To do: Restate word for word the entries below, starting with the line with "- intros formatted" and continuing through the line with "delegation date is empty". Include both of those lines and no others.

Provided records:
(** C8, as the code has it: a key of the table is either the label of a
    delegated Source A entry, spelled as the feed spells it, or the
    [strings.ToLower] form of a kept Source B line, which for an ASCII line
    has no upper-case letter; the merge compares the lowered Source B label
    with the Source A labels byte for byte, so a Source B line in any
    letter case falls onto Source A's entry when Source A spells the label
    in lower case. *)
Theorem keys_lowered_from_source_B_only (sourceA : list GTLDPeriod) (body : string) :
  (∀ k v, table sourceA body !! k = Some v →
     (v ∈ sourceA ∧ DelegationDate v ≠ "" ∧ GTLD v = k)
     ∨ (∃ line, line ∈ strings_Split body newline ∧ skip line = false
                ∧ k = ToLower line ∧ v = entryOf line))
  ∧ (∀ line, allBytes isASCIIByte line = true →
             anyByte isUpperByte (ToLower line) = false)
  ∧ (∀ line a, line ∈ strings_Split body newline → skip line = false →
               a ∈ sourceA → DelegationDate a ≠ "" → GTLD a = ToLower line →
               ∃ a', table sourceA body !! ToLower line = Some a'
                     ∧ a' ∈ sourceA ∧ DelegationDate a' ≠ ""
                     ∧ GTLD a' = ToLower line).
Proof.
  split_and!.
  - intros k v. rewrite table_lookup.
    destruct (last (filter (labelled k) (delegatedGTLDs sourceA))) as [a|] eqn:Ha.
    + intros [= <-]. left.
      apply last_Some_elem_of, list_elem_of_filter in Ha
        as [Hk [Hd Hin]%elem_of_delegatedGTLDs].
      done.
    + intros Hv. right.
      apply last_Some_elem_of, list_elem_of_filter in Hv as [Hk Hin].
      apply elem_of_collect in Hin as (line & Hline & Hs & ->).
      exists line. by rewrite <- Hk.
  - apply ToLower_ascii_not_upper.
  - intros line a Hline Hs Ha Hd Hk.
    assert (is_Some (last (filter (labelled (ToLower line)) (delegatedGTLDs sourceA))))
      as [a' Ha'].
    { apply label_elem_of, list_elem_of_fmap. exists a. split; [done|].
      by apply elem_of_delegatedGTLDs. }
    exists a'. rewrite table_lookup, Ha'. split; [done|].
    apply last_Some_elem_of, list_elem_of_filter in Ha'
      as [Hk' [Hd' Hin]%elem_of_delegatedGTLDs].
    done.
Qed.

(** *** The output file *)

(** C10, as the code has it: with an explicit file name that
    [os.OpenFile] accepts, the file is truncated before [renderGTLDMap]
    runs, so its earlier contents are gone after every failing run.  When
    the failure comes before the [Write] (fetch, decode, validation,
    template or formatting) the file is left empty; when the [Write] itself
    fails the file holds the bytes that [Write] took before the error. *)
Theorem failed_run_leaves_truncated_file (filename : string) (rest : list string)
    (os : OS) :
  open_error os filename = None →
  (∀ out err, renderBuffer = (out, Some err) →
     (run (filename :: rest) os).2 = 1
     ∧ files (run (filename :: rest) os).1 !! filename = Some "")
  ∧ (∀ formatted n err, renderBuffer = (formatted, None) →
     write_fault os (os_Named filename) formatted = Some (n, err) →
     (run (filename :: rest) os).2 = 1
     ∧ files (run (filename :: rest) os).1 !! filename
       = Some (takeBytes n formatted)).
Proof.
  intros Hopen. split.
  - intros out err Hbuf. unfold main, os_OpenFile_create_trunc.
    rewrite Hopen, render_factors, Hbuf. simpl.
    by rewrite lookup_insert_eq.
  - intros formatted n err Hbuf Hfault. unfold main, os_OpenFile_create_trunc.
    rewrite Hopen, render_factors, Hbuf.
    unfold Write, os_File_Writer. simpl. rewrite Hfault. simpl.
    by rewrite !lookup_insert_eq.
Qed.

(** *** Further properties of the builder *)

(** X1: [getData] returns a body exactly when the request succeeds, the
    status is 200 and the body can be read; every error it returns names
    the URL and is one of the three failures, a status other than 200 being
    an error even when the body is readable. *)
Theorem getData_result (url : string) :
  (∀ body, fetch url = Ok body ↔
     ∃ resp, httpClient_Get url = Ok resp
             ∧ StatusCode resp = http_StatusOK ∧ Body resp = Ok body)
  ∧ (∀ err, fetch url = Err err →
       (∃ cause, httpClient_Get url = Err cause ∧ err = unable_to_fetch url cause)
       ∨ (∃ resp, httpClient_Get url = Ok resp ∧ StatusCode resp ≠ http_StatusOK
                  ∧ err = unexpected_status url http_StatusOK (StatusCode resp))
       ∨ (∃ resp cause, httpClient_Get url = Ok resp
                        ∧ StatusCode resp = http_StatusOK
                        ∧ Body resp = Err cause
                        ∧ err = error_reading_body url cause)).
Proof.
  unfold getData. split.
  - intros body. split.
    + destruct (httpClient_Get url) as [resp|cause]; [|done].
      destruct (StatusCode resp =? http_StatusOK) eqn:Hcode; [|done]. simpl.
      apply Z.eqb_eq in Hcode.
      destruct (Body resp) as [b|cause] eqn:Hbody; [|done].
      intros [= <-]. eauto.
    + intros (resp & -> & Hcode & Hbody).
      by rewrite Hcode, Z.eqb_refl, Hbody.
  - intros err.
    destruct (httpClient_Get url) as [resp|cause].
    + destruct (StatusCode resp =? http_StatusOK) eqn:Hcode; simpl.
      * apply Z.eqb_eq in Hcode.
        destruct (Body resp) as [b|cause] eqn:Hbody; [done|].
        intros [= <-]. right. right. eauto 10.
      * apply Z.eqb_neq in Hcode. intros [= <-]. right. left. eauto.
    + intros [= <-]. left. eauto.
Qed.

(** X2: [delegatedGTLDs] returns its input with the entries whose
    delegation date is empty taken out and nothing else changed: every other
    entry stays, as often as it occurs and in the order of the input.  So it
    goes through a concatenation piece by piece, and filtering a second time
    changes nothing. *)
Theorem delegatedGTLDs_keeps_delegated (entries : list GTLDPeriod) :
  delegatedGTLDs entries = filter (λ e, DelegationDate e ≠ "") entries
  ∧ (∀ more, delegatedGTLDs (entries ++ more)
             = delegatedGTLDs entries ++ delegatedGTLDs more)
  ∧ delegatedGTLDs (delegatedGTLDs entries) = delegatedGTLDs entries.
Proof.
  split_and!.
  - apply delegatedGTLDs_filter.
  - intros more. rewrite !delegatedGTLDs_filter. apply filter_app.
  - rewrite !delegatedGTLDs_filter.
    induction entries as [|e entries IH]; [done|].
    rewrite filter_cons. case_decide as He; [|done].
    rewrite filter_cons, decide_True by done. by rewrite IH.
Qed.

(** X3: [validateGTLDs] returns nil exactly when every entry has a
    delegation date that parses and a removal date that is empty or
    parses. *)
Theorem validateGTLDs_nil_iff (entries : list GTLDPeriod) :
  validate entries = None ↔
  ∀ e, e ∈ entries →
    time_Parse GTLDPeriodDateFormat (DelegationDate e) = None
    ∧ (RemovalDate e = ""
       ∨ time_Parse GTLDPeriodDateFormat (RemovalDate e) = None).
Proof.
  rewrite validateGTLDs_ok, Forall_forall. unfold gtld_update.badDates.
  split; intros Hall e He; specialize (Hall e He).
  - split.
    + destruct (time_Parse _ (DelegationDate e)) eqn:Hd; [|done].
      destruct Hall. by left.
    + destruct (decide (RemovalDate e = "")) as [|Hne]; [by left|right].
      destruct (time_Parse _ (RemovalDate e)) eqn:Hr; [|done].
      destruct Hall. right. by split.
  - destruct Hall as [Hd Hr]. intros [Hbad|[Hne Hbad]]; [done|].
    by destruct Hr.
Qed.

(** X4: the error [validateGTLDs] returns is the parse error of the first
    entry, in list order, that fails: the error of its delegation date, or,
    when that date parses, of its non-empty removal date.  Every entry before
    it is valid. *)
Theorem validateGTLDs_first_error (entries : list GTLDPeriod) (err : error) :
  validate entries = Some err →
  ∃ before gTLD after,
    entries = before ++ gTLD :: after
    ∧ validate before = None
    ∧ (time_Parse GTLDPeriodDateFormat (DelegationDate gTLD) = Some err
       ∨ (time_Parse GTLDPeriodDateFormat (DelegationDate gTLD) = None
          ∧ RemovalDate gTLD ≠ ""
          ∧ time_Parse GTLDPeriodDateFormat (RemovalDate gTLD) = Some err)).
Proof.
  induction entries as [|e entries IH]; [done|]. simpl.
  destruct (time_Parse GTLDPeriodDateFormat (DelegationDate e)) as [err'|] eqn:Hd.
  { intros [= ->]. exists [], e, entries. eauto. }
  destruct (time_Parse GTLDPeriodDateFormat (RemovalDate e)) as [err'|] eqn:Hr.
  - case_bool_decide as Hne.
    + intros [= ->]. exists [], e, entries. eauto 10.
    + intros (before & g & after & -> & Hbefore & Hg)%IH.
      exists (e :: before), g, after. split_and!; [done| |done].
      simpl. rewrite Hd, Hr.
      by rewrite bool_decide_false by (intros Hx; by destruct Hx).
  - intros (before & g & after & -> & Hbefore & Hg)%IH.
    exists (e :: before), g, after. split_and!; [done| |done].
    simpl. by rewrite Hd, Hr.
Qed.

(** X5: as the comment of [validateGTLDs] says, an entry with an empty
    delegation date is an error: when [time.Parse] rejects the empty string,
    a list that still holds an undelegated entry does not validate. *)
Theorem validateGTLDs_rejects_undelegated (entries : list GTLDPeriod)
    (gTLD : GTLDPeriod) :
  time_Parse GTLDPeriodDateFormat "" ≠ None →
  gTLD ∈ entries →
  DelegationDate gTLD = "" →
  validate entries ≠ None.
Proof.
  intros Hempty Hin Hd Hv.
  destruct (validateGTLDs_bad entries gTLD Hin) as [err Herr]; [|congruence].
  left. by rewrite Hd.
Qed.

Solution to this exercise:
  - intros formatted n err Hbuf Hfault. unfold main, os_OpenFile_create_trunc.
    rewrite Hopen, render_factors, Hbuf.
    unfold Write, os_File_Writer. simpl. rewrite Hfault. simpl.
    by rewrite !lookup_insert_eq.
Qed.

(** *** Further properties of the builder *)

(** X1: [getData] returns a body exactly when the request succeeds, the
    status is 200 and the body can be read; every error it returns names
    the URL and is one of the three failures, a status other than 200 being
    an error even when the body is readable. *)
Theorem getData_result (url : string) :
  (∀ body, fetch url = Ok body ↔
     ∃ resp, httpClient_Get url = Ok resp
             ∧ StatusCode resp = http_StatusOK ∧ Body resp = Ok body)
  ∧ (∀ err, fetch url = Err err →
       (∃ cause, httpClient_Get url = Err cause ∧ err = unable_to_fetch url cause)
       ∨ (∃ resp, httpClient_Get url = Ok resp ∧ StatusCode resp ≠ http_StatusOK
                  ∧ err = unexpected_status url http_StatusOK (StatusCode resp))
       ∨ (∃ resp cause, httpClient_Get url = Ok resp
                        ∧ StatusCode resp = http_StatusOK
                        ∧ Body resp = Err cause
                        ∧ err = error_reading_body url cause)).
Proof.
  unfold getData. split.
  - intros body. split.
    + destruct (httpClient_Get url) as [resp|cause]; [|done].
      destruct (StatusCode resp =? http_StatusOK) eqn:Hcode; [|done]. simpl.
      apply Z.eqb_eq in Hcode.
      destruct (Body resp) as [b|cause] eqn:Hbody; [|done].
      intros [= <-]. eauto.
    + intros (resp & -> & Hcode & Hbody).
      by rewrite Hcode, Z.eqb_refl, Hbody.
  - intros err.
    destruct (httpClient_Get url) as [resp|cause].
    + destruct (StatusCode resp =? http_StatusOK) eqn:Hcode; simpl.
      * apply Z.eqb_eq in Hcode.
        destruct (Body resp) as [b|cause] eqn:Hbody; [done|].
        intros [= <-]. right. right. eauto 10.
      * apply Z.eqb_neq in Hcode. intros [= <-]. right. left. eauto.
    + intros [= <-]. left. eauto.
Qed.

(** X2: [delegatedGTLDs] returns its input with the entries whose
    delegation date is empty taken out and nothing else changed: every other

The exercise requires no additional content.